There is a whole family of LZ algorithms that are efficient for different data types.

Conclusion of the II stage:

Thus, the future belongs to new algorithms with high resource requirements and higher and higher compression ratios.

Not only are algorithms becoming obsolete, but also the types of information they are oriented to. Thus, graphics with a small number of colors and unformatted text were replaced by high-quality images and electronic documents in various formats. Known algorithms are not always efficient on new data types. This makes the problem of synthesizing new algorithms extremely urgent.

Preview:

To use the preview of presentations, create yourself a Google account (account) and log into it: https://accounts.google.com

Slide captions:

Data compression

The purpose of data compression is to save resources when storing or transferring data Data compression is the process of reducing the amount of data. Compression methods Modifying data content (reducing data redundancy) Modifying data structure (efficient encoding) Modifying data content and structure Original data Recovered data New format Original format Compressed data Data archiving - full data recovery compression

Compression ratio is a value for the efficiency of the compression method, equal to the ratio of the amount of information before and after compression. Original data Compressed data File size 2MB File size 512 KB K compressed = 2 MB / 0.5 MB = 4

Data compression can occur with loss and without loss Lossless compression (fully reversible) is a data compression method in which data is restored after unpacking it completely without making any changes (used for texts, programs) Kszh up to 50% Lossless compression is data compression methods in which part of the data is discarded and cannot be recovered (used for video, sound, images) Kszh up to 99%

Lossy compression Data type File type after compression Compression ratio Graphics.JPG up to 99% Video.MPG Audio.MP3 Data type File type after compression Compression ratio Graphics.GIF .TIF .PCX Up to 50% Video.AVI Any type.ZIP .ARJ .RAR .LZH Lossless Compression

Character Data Compression Algorithms Statistical methods are compression methods based on statistical processing of text. Dictionary compression is a compression technique based on the construction of an internal dictionary.

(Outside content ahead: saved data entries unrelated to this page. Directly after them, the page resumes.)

Lemma ctrue_false x : ctrue x = false <-> x = 0.
Proof. unfold ctrue. destruct (Z.eqb_spec x 0); simpl; naive_solver. Qed.

(** Masking with the bits [j .. k-1]. *)
Lemma land_mask a j k :
  0 <= j <= k -> Z.land a (2 ^ k - 2 ^ j) = a mod 2 ^ k - a mod 2 ^ j.
Proof.
  intros Hjk.
  replace (2 ^ k - 2 ^ j) with (Z.shiftl (Z.ones (k - j)) j).
  2: { rewrite Z.shiftl_mul_pow2, Z.ones_equiv by lia.
       replace (2 ^ k) with (2 ^ (k - j) * 2 ^ j); [lia|].
       rewrite <- Z.pow_add_r by lia. f_equal. lia. }
  replace (Z.land a (Z.shiftl (Z.ones (k - j)) j))
    with (Z.shiftl (Z.land (Z.shiftr a j) (Z.ones (k - j))) j).
  2: { apply Z.bits_inj'. intros n Hn. rewrite Z.land_spec, !Z.shiftl_spec by lia.
       destruct (decide (n < j)) as [Hl|Hl].
       - rewrite !(Z.testbit_neg_r _ (n - j)) by lia. by rewrite andb_false_r.
       - rewrite Z.land_spec, Z.shiftr_spec by lia. do 2 f_equal. lia. }
  rewrite Z.land_ones, Z.shiftr_div_pow2, Z.shiftl_mul_pow2 by lia.
  replace (2 ^ k) with (2 ^ j * 2 ^ (k - j)) by (rewrite <- Z.pow_add_r by lia; f_equal; lia).
  rewrite Z.rem_mul_r by lia. lia.
Qed.

Lemma land_low a k : 0 <= k -> Z.land a (2 ^ k - 1) = a mod 2 ^ k.
Proof. intros. rewrite <- Z.land_ones by lia. rewrite Z.ones_equiv. f_equal. Qed.

(** [x | y] is [x + y] when no bit is set in both. *)
Lemma lor_disjoint x y k :
  0 <= k -> 0 <= y < 2 ^ k -> x mod 2 ^ k = 0 -> Z.lor x y = x + y.
Proof.
  intros Hk Hy Hx. rewrite <- Z.lxor_lor; [symmetry; apply Z.add_nocarry_lxor|];
    apply Z.bits_inj'; intros n Hn; rewrite Z.land_spec, Z.bits_0;
    (destruct (decide (n < k)) as [Hl|Hl];
     [ replace (Z.testbit x n) with false; [done|];
       rewrite <- (Z.mod_pow2_bits_low x k n), Hx by lia; by rewrite Z.bits_0
     | replace (Z.testbit y n) with false; [by rewrite andb_false_r|];
       rewrite <- (Z.mod_small y (2 ^ k)) by done;
       symmetry; apply Z.mod_pow2_bits_high; lia ]).
Qed.
(* ===== verification/Text.v ===== *)
(** * Text: characters, numbers and input streams

    What the sources use of the C and C++ libraries to write and to read text:
    numbers in a base, padding, the insertion operators and manipulators of
    [std::ostream], and the extraction operators, [getline] and [peek] of
    [std::istream].  Characters are bytes. *)

From S2P Require Import Prelude.
From stdpp Require Import strings.
From Stdlib Require Import Ascii.
Local Open Scope Z_scope.

Definition chr (c : ascii) : Z := Z.of_N (N_of_ascii c).
Arguments chr c%_char_scope.
Definition str (s : string) : list Z := map chr (String.list_ascii_of_string s).

(** ** Writing numbers *)

(** A digit in a base up to 16, as [std::hex] and [%x] write it. *)
Definition digit (n : Z) : Z := if n <? 10 then chr "0" + n else chr "a" + (n - 10).

(** The digits of a number below [base ^ fuel], least significant first. *)
Fixpoint digits_rev (base : Z) (fuel : nat) (n : Z) : list Z :=
  match fuel with
  | O => []
  | S k => digit (n mod base) :: (if n / base =? 0 then [] else digits_rev base k (n / base))
  end.

(** 64 digits are enough for 64 bits in any base. *)
Definition number (base n : Z) : list Z := rev (digits_rev base 64 n).
Definition hex_number : Z -> list Z := number 16.
Definition dec_number : Z -> list Z := number 10.

(** [std::setw(w) << std::setfill(c)], and the width of a [printf] conversion. *)
Definition padded (w : nat) (c : Z) (l : list Z) : list Z := replicate (w - length l) c ++ l.

(** ** Reading numbers *)

Definition digit_value (c : Z) : option Z :=
  if (chr "0" <=? c) && (c <=? chr "9") then Some (c - chr "0")
  else if (chr "a" <=? c) && (c <=? chr "f") then Some (c - chr "a" + 10)
  else if (chr "A" <=? c) && (c <=? chr "F") then Some (c - chr "A" + 10)
  else None.

Definition hex_digit (c : Z) : bool := match digit_value c with Some _ => true | None => false end.

Fixpoint span (p : Z -> bool) (l : list Z) : list Z * list Z :=
  match l with
  | c :: l' => if p c then let '(a, b) := span p l' in (c :: a, b) else ([], l)
  | [] => ([], [])
  end.

Definition digits_value (base : Z) (l : list Z) : Z :=
  fold_left (fun a c => a * base + default 0 (digit_value c)) l 0.

Definition isspace (c : Z) : bool := (c =? 32) || ((9 <=? c) && (c <=? 13)).

(** ** [std::istream] *)

(** What is left to read, [eofbit] and [failbit]. *)
Record istream := mkStream { in_left : list Z; in_eof : bool; in_fail : bool }.

Definition good (s : istream) : bool := negb (in_eof s) && negb (in_fail s).

Definition failed (s : istream) : istream := mkStream (in_left s) (in_eof s) true.

Abbreviation IS := (M istream).

(** The sentry of a formatted extraction: skips white space; [false] when the
    extraction is not to take place. *)
Definition sentry : IS bool :=
  let! s := get in
  if negb (good s) then do! put (failed s) in ret false else
  match (span isspace (in_left s)).2 with
  | [] => do! put (mkStream [] true true) in ret false
  | l => do! put (mkStream l false false) in ret true
  end.

(** [>> std::hex >> x] for an unsigned 64-bit [x]: [None] leaves [x] alone. *)
Definition extract_hex : IS (option Z) :=
  let! ok := sentry in
  if negb ok then ret None else
  let! s := get in
  let '(neg, l) := match in_left s with
                   | c :: l' => if c =? chr "-" then (true, l') else if c =? chr "+" then (false, l') else (false, c :: l')
                   | [] => (false, [])
                   end in
  let l := match l with
           | a :: b :: l' => if (a =? chr "0") && ((b =? chr "x") || (b =? chr "X")) then l' else l
           | _ => l
           end in
  let '(ds, l) := span hex_digit l in
  let eof := match l with [] => true | _ => false end in
  let v := digits_value 16 ds in
  match ds with
  | [] => do! put (mkStream l eof true) in ret (Some 0)
  | _ => if 2 ^ 64 <=? v then do! put (mkStream l eof true) in ret (Some (2 ^ 64 - 1))
         else do! put (mkStream l eof false) in ret (Some (if neg then u64 (- v) else v))
  end.

(** [>> c] for a character. *)
Definition extract_char : IS (option Z) :=
  let! ok := sentry in
  if negb ok then ret None else
  let! s := get in
  match in_left s with
  | c :: l => do! put (mkStream l false false) in ret (Some c)
  | [] => ret None
  end.

(** [>> w] for a string that was empty. *)
Definition extract_word : IS (list Z) :=
  let! ok := sentry in
  if negb ok then ret [] else
  let! s := get in
  let '(w, l) := span (fun c => negb (isspace c)) (in_left s) in
  do! put (mkStream l (match l with [] => true | _ => false end) false) in
  ret w.

Definition newline : Z := 10.

(** [getline(buf, n)]: at most [n - 1] characters and the newline after them. *)
Definition getline (n : nat) : IS (list Z) :=
  let! s := get in
  if negb (good s) then do! put (failed s) in ret [] else
  let '(a, l) := span (fun c => negb (c =? newline)) (in_left s) in
  if (n - 1 <? length a)%nat then
    do! put (mkStream (drop (n - 1) (in_left s)) false true) in ret (take (n - 1) a)
  else match l with
       | [] => do! put (mkStream [] true (match a with [] => true | _ => false end)) in ret a
       | _ :: l' => do! put (mkStream l' false false) in ret a
       end.

Definition peek : IS unit :=
  let! s := get in
  if negb (good s) then put (failed s) else
  match in_left s with
  | [] => put (mkStream [] true false)
  | _ => ret tt
  end.

(** ** [std::ostream] *)

(** What was written, the base and the fill character, which stay set, and the
    width, which holds for the next field only. *)
Record ostream := mkOut { out : list Z; out_hex : bool; out_fill : Z; out_width : nat }.

Definition ostream_init : ostream := mkOut [] false 32 0.

(** What is given to [<<]: text, a character, an unsigned number, a pointer and
    the manipulators. *)
Inductive item :=
  | Str (s : string)
  | Chr (c : Z)
  | Num (n : Z)
  | Ptr (p : Z)
  | Hex
  | Dec
  | Setw (n : nat)
  | Setfill (c : Z)
  | Endl.

(** A field fills its width from the left. *)
Definition put_field (l : list Z) (s : ostream) : ostream :=
  mkOut (out s ++ padded (out_width s) (out_fill s) l) (out_hex s) (out_fill s) 0.

(** A pointer is a number in base 16 behind [0x], the null pointer is [0]. *)
Definition pointer (p : Z) : list Z := if p =? 0 then str "0" else str "0x" ++ hex_number p.

Definition put_item (i : item) (s : ostream) : ostream :=
  match i with
  | Str t => put_field (str t) s
  | Chr c => put_field [c] s
  | Num n => put_field (if out_hex s then hex_number n else dec_number n) s
  | Ptr p => put_field (pointer p) s
  | Hex => mkOut (out s) true (out_fill s) (out_width s)
  | Dec => mkOut (out s) false (out_fill s) (out_width s)
  | Setw n => mkOut (out s) (out_hex s) (out_fill s) n
  | Setfill c => mkOut (out s) (out_hex s) c (out_width s)
  | Endl => mkOut (out s ++ [newline]) (out_hex s) (out_fill s) (out_width s)
  end.

Definition put_items (l : list item) (s : ostream) : ostream := fold_left (fun s i => put_item i s) l s.

(** ** Laws *)

Lemma span_all p a l :
  Forall (fun c => p c = true) a -> match l with [] => True | c :: _ => p c = false end ->
  span p (a ++ l) = (a, l).
Proof.
  intros Ha Hl. induction Ha as [|c a Hc _ IH]; cbn [app span].
  - destruct l as [|c l]; cbn [span]; [done|]. by rewrite Hl.
  - by rewrite Hc, IH.
Qed.

Lemma span_length p l : (length (span p l).2 <= length l)%nat.
Proof.
  induction l as [|c l IH]; [done|]. cbn [span]. destruct (p c); [|done].
  destruct (span p l) as [a b]. cbn in *. lia.
Qed.

Lemma digit_value_digit n : 0 <= n < 16 -> digit_value (digit n) = Some n.
Proof.
  intros Hn. assert (forallb (fun k => bool_decide (digit_value (digit (Z.of_nat k)) = Some (Z.of_nat k))) (seq 0 16) = true)
    as Hall by (vm_compute; reflexivity).
  rewrite forallb_forall in Hall. specialize (Hall (Z.to_nat n)).
  rewrite bool_decide_eq_true, Z2Nat.id in Hall by lia. apply Hall, in_seq. lia.
Qed.

Lemma digits_value_snoc base l c :
  digits_value base (l ++ [c]) = digits_value base l * base + default 0 (digit_value c).
Proof. unfold digits_value. by rewrite fold_left_app. Qed.

Lemma digits_rev_value base fuel n :
  2 <= base <= 16 -> 0 <= n < base ^ Z.of_nat fuel -> digits_value base (rev (digits_rev base fuel n)) = n.
Proof.
  intros Hb. revert n. induction fuel as [|k IH]; intros n Hn.
  { change (base ^ Z.of_nat 0) with 1 in Hn. cbn. lia. }
  cbn [digits_rev rev]. rewrite digits_value_snoc.
  pose proof (Z.mod_pos_bound n base ltac:(lia)). rewrite digit_value_digit by lia.
  change (default 0 (Some (n mod base))) with (n mod base).
  pose proof (Z.div_mod n base ltac:(lia)) as Hdm.
  destruct (Z.eqb_spec (n / base) 0) as [E|E].
  { rewrite E in Hdm. change (digits_value base (rev [])) with 0. lia. }
  rewrite IH; [lia|].
  rewrite Nat2Z.inj_succ, Z.pow_succ_r in Hn by lia. split; [apply Z.div_pos; lia|].
  apply Z.div_lt_upper_bound; lia.
Qed.

Lemma number_value base n : 2 <= base <= 16 -> is_u64 n -> digits_value base (number base n) = n.
Proof.
  intros Hb Hn. apply digits_rev_value; [done|]. unfold is_u64 in Hn.
  pose proof (Z.pow_le_mono_l 2 base 64 ltac:(lia)). cbn [Z.of_nat Pos.of_succ_nat Pos.succ]. lia.
Qed.

Lemma number_digits base n : 2 <= base <= 16 -> Forall (fun c => hex_digit c = true) (number base n).
Proof.
  intros Hb. apply Forall_rev. generalize 64%nat as fuel. intros fuel. revert n.
  induction fuel as [|k IH]; intros n; cbn [digits_rev]; constructor.
  - unfold hex_digit. rewrite digit_value_digit; [done|]. pose proof (Z.mod_pos_bound n base ltac:(lia)). lia.
  - destruct (_ =? 0); [constructor|apply IH].
Qed.

Lemma number_cons base n : exists l c, number base n = l ++ [c].
Proof. unfold number. cbn [digits_rev rev]. by eexists _, _. Qed.

Lemma padded_digits w n : Forall (fun c => hex_digit c = true) (padded w (chr "0") (hex_number n)).
Proof. apply Forall_app. split; [by apply Forall_replicate|by apply number_digits]. Qed.

Lemma digits_value_zeros base k l : digits_value base (replicate k (chr "0") ++ l) = digits_value base l.
Proof. induction k as [|k IH]; [done|]. exact IH. Qed.

Lemma padded_value w n : is_u64 n -> digits_value 16 (padded w (chr "0") (hex_number n)) = n.
Proof. intros Hn. unfold padded. by rewrite digits_value_zeros, number_value. Qed.

(** *** Extraction *)

Lemma sentry_word c l :
  isspace c = false -> sentry (mkStream (c :: l) false false) = Ok (true, mkStream (c :: l) false false).
Proof. intros Hc. unfold sentry, bind, get, good. cbn [in_left in_eof in_fail negb andb span]. by rewrite Hc. Qed.

Lemma hex_digit_range c :
  hex_digit c = true <-> 48 <= c <= 57 \/ 97 <= c <= 102 \/ 65 <= c <= 70.
Proof.
  unfold hex_digit, digit_value.
  change (chr "0") with 48. change (chr "9") with 57. change (chr "a") with 97. change (chr "f") with 102.
  change (chr "A") with 65. change (chr "F") with 70.
  repeat case_match; rewrite ?andb_true_iff, ?andb_false_iff, ?Z.leb_le, ?Z.leb_gt in *;
    (split; [intros; (lia || discriminate)|intros; (done || lia)]).
Qed.

(** A number is read up to the first character that is neither digit nor [x]. *)
Lemma extract_hex_digits ds c l :
  ds <> [] -> Forall (fun c => hex_digit c = true) ds -> digits_value 16 ds < 2 ^ 64 ->
  hex_digit c = false -> c <> chr "x" -> c <> chr "X" ->
  extract_hex (mkStream (ds ++ c :: l) false false) =
  Ok (Some (digits_value 16 ds), mkStream (c :: l) false false).
Proof.
  intros Hne Hd Hv Hc Hx HX. destruct ds as [|d ds]; [done|]. clear Hne.
  pose proof (proj1 (hex_digit_range d) (Forall_inv Hd)) as Hr.
  unfold extract_hex. cbn [app].
  erewrite bind_ok by (apply sentry_word; unfold isspace; lia). cbn [negb]. unfold bind at 1, get at 1.
  cbn [in_left]. change (chr "-") with 45. change (chr "+") with 43.
  destruct (Z.eqb_spec d 45); [lia|]. destruct (Z.eqb_spec d 43); [lia|].
  assert (match ds ++ c :: l with
          | b :: l' => if (d =? chr "0") && ((b =? chr "x") || (b =? chr "X")) then l' else d :: ds ++ c :: l
          | [] => d :: ds ++ c :: l
          end = d :: ds ++ c :: l) as ->.
  { destruct ds as [|b ds]; cbn [app].
    - destruct (Z.eqb_spec c (chr "x")); [done|]. destruct (Z.eqb_spec c (chr "X")); [done|]. by rewrite andb_false_r.
    - pose proof (proj1 (hex_digit_range b) (Forall_inv (Forall_inv_tail Hd))) as Hb.
      change (chr "x") with 120. change (chr "X") with 88.
      destruct (Z.eqb_spec b 120); [lia|]. destruct (Z.eqb_spec b 88); [lia|]. by rewrite andb_false_r. }
  change (d :: ds ++ c :: l) with ((d :: ds) ++ c :: l). rewrite span_all by done.
  destruct (Z.leb_spec (2 ^ 64) (digits_value 16 (d :: ds))); [lia|]. done.
Qed.

Lemma extract_char_eq c l :
  isspace c = false -> extract_char (mkStream (c :: l) false false) = Ok (Some c, mkStream l false false).
Proof. intros Hc. unfold extract_char. by erewrite bind_ok by (by apply sentry_word). Qed.

(** A word is read up to the white space behind it. *)
Lemma extract_word_eq w c l :
  w <> [] -> Forall (fun c => isspace c = false) w -> isspace c = true ->
  extract_word (mkStream (w ++ c :: l) false false) = Ok (w, mkStream (c :: l) false false).
Proof.
  intros Hne Hw Hc. destruct w as [|a w]; [done|]. pose proof (Forall_inv Hw) as Ha.
  unfold extract_word. cbn [app]. erewrite bind_ok by (by apply sentry_word). cbn [negb].
  unfold bind at 1, get at 1. cbn [in_left]. change (a :: w ++ c :: l) with ((a :: w) ++ c :: l).
  rewrite span_all; [done| |by rewrite Hc].
  eapply Forall_impl; [exact Hw|]. cbn. intros x ->. done.
Qed.

(** A line that fits is read with its newline. *)
Lemma getline_eq n a l :
  Forall (fun c => c <> newline) a -> (length a < n)%nat ->
  getline n (mkStream (a ++ newline :: l) false false) = Ok (a, mkStream l false false).
Proof.
  intros Ha Hn. unfold getline, bind at 1, get at 1. cbn [in_left good in_eof in_fail negb andb].
  rewrite span_all; [|eapply Forall_impl; [exact Ha|]; cbn; intros x Hx; by apply negb_true_iff, Z.eqb_neq|done].
  destruct (Nat.ltb_spec (n - 1) (length a)); [lia|]. done.
Qed.

Lemma skip_space c l s :
  isspace c = true -> s = mkStream (c :: l) false false ->
  sentry s = sentry (mkStream l false false).
Proof.
  intros Hc ->. unfold sentry, bind, get, good. cbn [in_left in_eof in_fail negb andb span]. rewrite Hc.
  by destruct (span isspace l) as [? [|? ?]].
Qed.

Packing homogeneous data 0 0000 1 0001 2 0010 3 0011 4 0100 5 0101 6 0110 7 0111 8 1000 9 1001 _ 1010 + 1011 - 1100, 1101 Encode a message with a length of 16 characters 0.258-23.5 + 18.01 In ASCII encoding, the message is 16 bytes. New code table for packing: Message code after packing is 8 bytes: 000011010 01010101 00011000 0100011 110101011 01100011 00011010 0000001 K comp = 16/8 = 2

The compression ratio increases with the size of the character message; it is necessary to specify a new code table for unpacking; effective only for homogeneous messages using a limited set of characters in the original alphabet; + - - Advantages and disadvantages of the method

Statistical compression method Huffman algorithm Different characters are found in a message with different frequencies, for example, for the Russian alphabet, on average for 1000 characters: space character repetitions: the more often a character occurs, the shorter its code (uneven encoding)

Huffman coding (compression) is a compression technique that assigns variable length codes to characters in the alphabet based on the frequency of occurrence of those characters in the message. character character code space 00 o 01 p 101 to 110 s 0110 f 1001

Decoding problem Example: Let character codes a -10, b -101, c -1010 Decode message 10101011010 10 101 1010 10 10 101 10 10 1010 101 1010 code word.

A prefix code is a code in which no codeword is prefixed to any other codeword. Example of a prefix code: 00 10 010 110 0110 0111 1110 1111 0 0 0 0 0 0 0 1 1 1 1 1 1 1 The prefix code is given by a digraph with marked leaves

Example: build the Huffman code for the phrase FROM_HOOT_HOOPS_DUST_PO_FIELD_LETTER Determine the frequency of occurrence of characters in the phrase: Build a Huffman digraph: -the symbol specifies the vertex of the digraph leaf; -the weight of the vertex is equal to the frequency of occurrence of the symbol; - the pairs of vertices with the least weight are connected: - the left branches are denoted by 0; - the right branches are denoted by 1; -determine the character code from root to leaf; symbol A E I K L O P T S Y _ frequency 1 1 1 1 3 6 5 6 2 1 1 6

TREE ROOT T- O- S- _ P- L- Y- L- E- K- I- A- 0 0 0 0 0 0 0 0 0 0 0 1 1 1 1 1 1 1 1 1 1 1 1 00011 00010 11000 11001 11011 11010 001 010 011 111 10 0000 Each vertex is indicated by an arrow

Constructed prefix codes of characters: The message in the new codes contains 110 bits, in the ASCII encoding - 34 * 8 = 272 bits then K sr = 272/110 = 2, 47 Symbol A E I K L O P T Y L Y _ Code 11011 11000 11010 11001 001 10 011 010 0000 00011 00010 111 Code length 5 5 5 5 3 2 3 3 4 5 5 3

Huffman's algorithm is universal, it can be used to compress data of any type; The classic Huffman algorithm requires the storage of a coding tree, which increases the file size. + - Advantages and disadvantages of the method

Dictionary Method LZ Compression Algorithm This algorithm was first described by A. Lempel and J. Ziv (Abraham Lempel, Jacob Ziv) in 1977-78, therefore this method is often called Lempel-Ziv, or LZ for short. It is based on the idea of replacing the most frequently encountered character strings (strings) in a file with links to "sample" strings stored in a specially created table (dictionary).

The algorithm was developed by the railing mathematicians Jaco Ziv and Abrakhum Lempel. The dictionary contains, among many others, the following chains: 1-pa 2-ab 3-at 4-mate 5-mi_ 6-am 7-bo 8-th_ 9-bom 10-th 11-lem The algorithm was developed by the Israeli mathematicians 5Yako7 Ziv821x68 L10ne11 Than the longer the chain replaced by a dictionary link, the greater the compression effect.

Applicable for any data; - very high compression speed; - high compression ratio; + - Advantages and disadvantages of the method - the dictionary is configured for the type of text; - the dictionary can be very large;

Lecture number 4. Compression of information

Information compression principles

The purpose of data compression is to provide a compact representation of the data generated by the source for more economical storage and transmission over communication channels.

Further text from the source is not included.